Problem requirements - Using the listing below, set down exactly the lines starting at the line that contains "VStr _ => VStr EmptyString" and ending at the line that contains "secret attributes on", both included, and no others.
####
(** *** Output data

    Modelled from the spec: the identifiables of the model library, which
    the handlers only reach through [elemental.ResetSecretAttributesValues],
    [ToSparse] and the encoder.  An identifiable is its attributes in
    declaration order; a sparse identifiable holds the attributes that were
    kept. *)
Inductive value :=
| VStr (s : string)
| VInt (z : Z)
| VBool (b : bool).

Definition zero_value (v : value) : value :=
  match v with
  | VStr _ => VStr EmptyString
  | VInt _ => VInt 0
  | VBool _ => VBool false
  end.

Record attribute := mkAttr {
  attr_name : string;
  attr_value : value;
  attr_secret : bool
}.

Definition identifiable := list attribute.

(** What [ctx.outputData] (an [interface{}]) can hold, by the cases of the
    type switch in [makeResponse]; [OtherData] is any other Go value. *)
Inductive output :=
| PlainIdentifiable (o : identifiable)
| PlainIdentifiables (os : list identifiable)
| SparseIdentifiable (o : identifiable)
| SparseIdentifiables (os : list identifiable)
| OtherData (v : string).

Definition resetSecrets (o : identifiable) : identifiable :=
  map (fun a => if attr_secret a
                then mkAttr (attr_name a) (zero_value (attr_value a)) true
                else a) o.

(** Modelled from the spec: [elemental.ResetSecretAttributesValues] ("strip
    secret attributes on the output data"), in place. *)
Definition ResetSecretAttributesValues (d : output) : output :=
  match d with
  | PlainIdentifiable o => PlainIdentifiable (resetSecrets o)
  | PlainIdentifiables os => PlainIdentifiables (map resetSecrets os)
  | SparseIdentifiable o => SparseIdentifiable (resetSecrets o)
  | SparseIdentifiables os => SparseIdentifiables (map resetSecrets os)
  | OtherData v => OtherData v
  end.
####
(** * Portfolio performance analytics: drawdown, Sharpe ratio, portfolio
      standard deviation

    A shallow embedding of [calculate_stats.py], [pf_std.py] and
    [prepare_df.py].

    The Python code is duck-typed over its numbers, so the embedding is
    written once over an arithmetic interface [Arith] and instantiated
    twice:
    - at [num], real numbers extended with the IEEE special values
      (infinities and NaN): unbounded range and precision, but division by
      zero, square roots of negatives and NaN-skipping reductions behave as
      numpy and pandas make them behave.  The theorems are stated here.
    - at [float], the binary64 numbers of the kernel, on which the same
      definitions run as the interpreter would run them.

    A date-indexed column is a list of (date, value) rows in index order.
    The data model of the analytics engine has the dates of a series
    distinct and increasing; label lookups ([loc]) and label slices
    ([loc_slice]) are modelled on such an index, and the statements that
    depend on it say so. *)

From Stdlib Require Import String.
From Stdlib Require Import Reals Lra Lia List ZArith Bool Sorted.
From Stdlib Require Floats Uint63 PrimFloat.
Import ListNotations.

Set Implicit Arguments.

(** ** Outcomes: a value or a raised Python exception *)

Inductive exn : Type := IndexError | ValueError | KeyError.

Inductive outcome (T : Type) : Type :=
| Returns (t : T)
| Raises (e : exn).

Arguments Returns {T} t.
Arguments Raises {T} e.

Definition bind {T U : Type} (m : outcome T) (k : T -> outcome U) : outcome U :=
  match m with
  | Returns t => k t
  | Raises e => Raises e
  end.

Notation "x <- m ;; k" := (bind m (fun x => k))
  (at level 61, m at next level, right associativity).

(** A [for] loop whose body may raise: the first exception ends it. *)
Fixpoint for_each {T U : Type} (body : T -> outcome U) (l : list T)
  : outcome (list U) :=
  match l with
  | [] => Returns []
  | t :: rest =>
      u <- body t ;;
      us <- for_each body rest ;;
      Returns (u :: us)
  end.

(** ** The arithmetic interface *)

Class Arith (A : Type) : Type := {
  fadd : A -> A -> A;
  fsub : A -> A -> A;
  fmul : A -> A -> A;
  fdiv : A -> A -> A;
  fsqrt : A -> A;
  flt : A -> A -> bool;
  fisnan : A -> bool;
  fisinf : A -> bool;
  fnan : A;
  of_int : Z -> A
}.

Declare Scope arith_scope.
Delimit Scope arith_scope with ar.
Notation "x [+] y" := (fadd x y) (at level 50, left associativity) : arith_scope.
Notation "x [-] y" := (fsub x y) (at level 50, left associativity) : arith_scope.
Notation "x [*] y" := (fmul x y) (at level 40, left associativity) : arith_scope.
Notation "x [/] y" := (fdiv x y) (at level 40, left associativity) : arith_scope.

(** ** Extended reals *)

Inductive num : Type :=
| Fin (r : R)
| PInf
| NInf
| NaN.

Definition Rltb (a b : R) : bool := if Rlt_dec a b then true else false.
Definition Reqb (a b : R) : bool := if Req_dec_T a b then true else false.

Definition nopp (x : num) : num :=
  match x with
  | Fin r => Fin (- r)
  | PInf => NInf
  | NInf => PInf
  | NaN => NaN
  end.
####
Answer box -
  | VStr _ => VStr EmptyString
  | VInt _ => VInt 0
  | VBool _ => VBool false
  end.

Record attribute := mkAttr {
  attr_name : string;
  attr_value : value;
  attr_secret : bool
}.

Definition identifiable := list attribute.

(** What [ctx.outputData] (an [interface{}]) can hold, by the cases of the
    type switch in [makeResponse]; [OtherData] is any other Go value. *)
Inductive output :=
| PlainIdentifiable (o : identifiable)
| PlainIdentifiables (os : list identifiable)
| SparseIdentifiable (o : identifiable)
| SparseIdentifiables (os : list identifiable)
| OtherData (v : string).

Definition resetSecrets (o : identifiable) : identifiable :=
  map (fun a => if attr_secret a
                then mkAttr (attr_name a) (zero_value (attr_value a)) true
                else a) o.

(** Modelled from the spec: [elemental.ResetSecretAttributesValues] ("strip
    secret attributes on the output data"), in place. *)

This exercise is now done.